### Record extracts
------------------------------------------------------------------------
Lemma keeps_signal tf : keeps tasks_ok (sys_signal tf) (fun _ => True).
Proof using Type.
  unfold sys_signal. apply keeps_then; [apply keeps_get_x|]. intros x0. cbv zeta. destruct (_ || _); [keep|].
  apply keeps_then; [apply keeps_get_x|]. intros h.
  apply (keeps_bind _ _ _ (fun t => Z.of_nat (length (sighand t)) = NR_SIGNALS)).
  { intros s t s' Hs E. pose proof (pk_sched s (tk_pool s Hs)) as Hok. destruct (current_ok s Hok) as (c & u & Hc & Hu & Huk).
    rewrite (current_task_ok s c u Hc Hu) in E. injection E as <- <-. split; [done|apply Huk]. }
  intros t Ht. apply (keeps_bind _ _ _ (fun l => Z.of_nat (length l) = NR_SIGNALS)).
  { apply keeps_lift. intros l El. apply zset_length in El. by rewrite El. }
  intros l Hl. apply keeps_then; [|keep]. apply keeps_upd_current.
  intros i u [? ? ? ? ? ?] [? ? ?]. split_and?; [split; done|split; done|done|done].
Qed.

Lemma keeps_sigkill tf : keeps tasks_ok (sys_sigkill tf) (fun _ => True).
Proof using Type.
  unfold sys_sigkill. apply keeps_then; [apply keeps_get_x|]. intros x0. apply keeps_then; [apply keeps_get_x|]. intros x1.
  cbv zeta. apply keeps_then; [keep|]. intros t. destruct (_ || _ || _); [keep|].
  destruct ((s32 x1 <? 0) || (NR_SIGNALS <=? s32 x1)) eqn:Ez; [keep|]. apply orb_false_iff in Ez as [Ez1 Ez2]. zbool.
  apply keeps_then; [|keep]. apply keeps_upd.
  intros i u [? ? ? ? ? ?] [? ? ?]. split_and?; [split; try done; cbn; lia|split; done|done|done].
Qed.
------------------------------------------------------------------------
### Task description
Where the line holding "unfold sys_signal. apply" appears in the listing above, start reproducing exactly, and end with the line holding "intros t Ht.".

### Result of the exercise
  unfold sys_signal. apply keeps_then; [apply keeps_get_x|]. intros x0. cbv zeta. destruct (_ || _); [keep|].
  apply keeps_then; [apply keeps_get_x|]. intros h.
  apply (keeps_bind _ _ _ (fun t => Z.of_nat (length (sighand t)) = NR_SIGNALS)).
  { intros s t s' Hs E. pose proof (pk_sched s (tk_pool s Hs)) as Hok. destruct (current_ok s Hok) as (c & u & Hc & Hu & Huk).
    rewrite (current_task_ok s c u Hc Hu) in E. injection E as <- <-. split; [done|apply Huk]. }
  intros t Ht. apply (keeps_bind _ _ _ (fun l => Z.of_nat (length l) = NR_SIGNALS)).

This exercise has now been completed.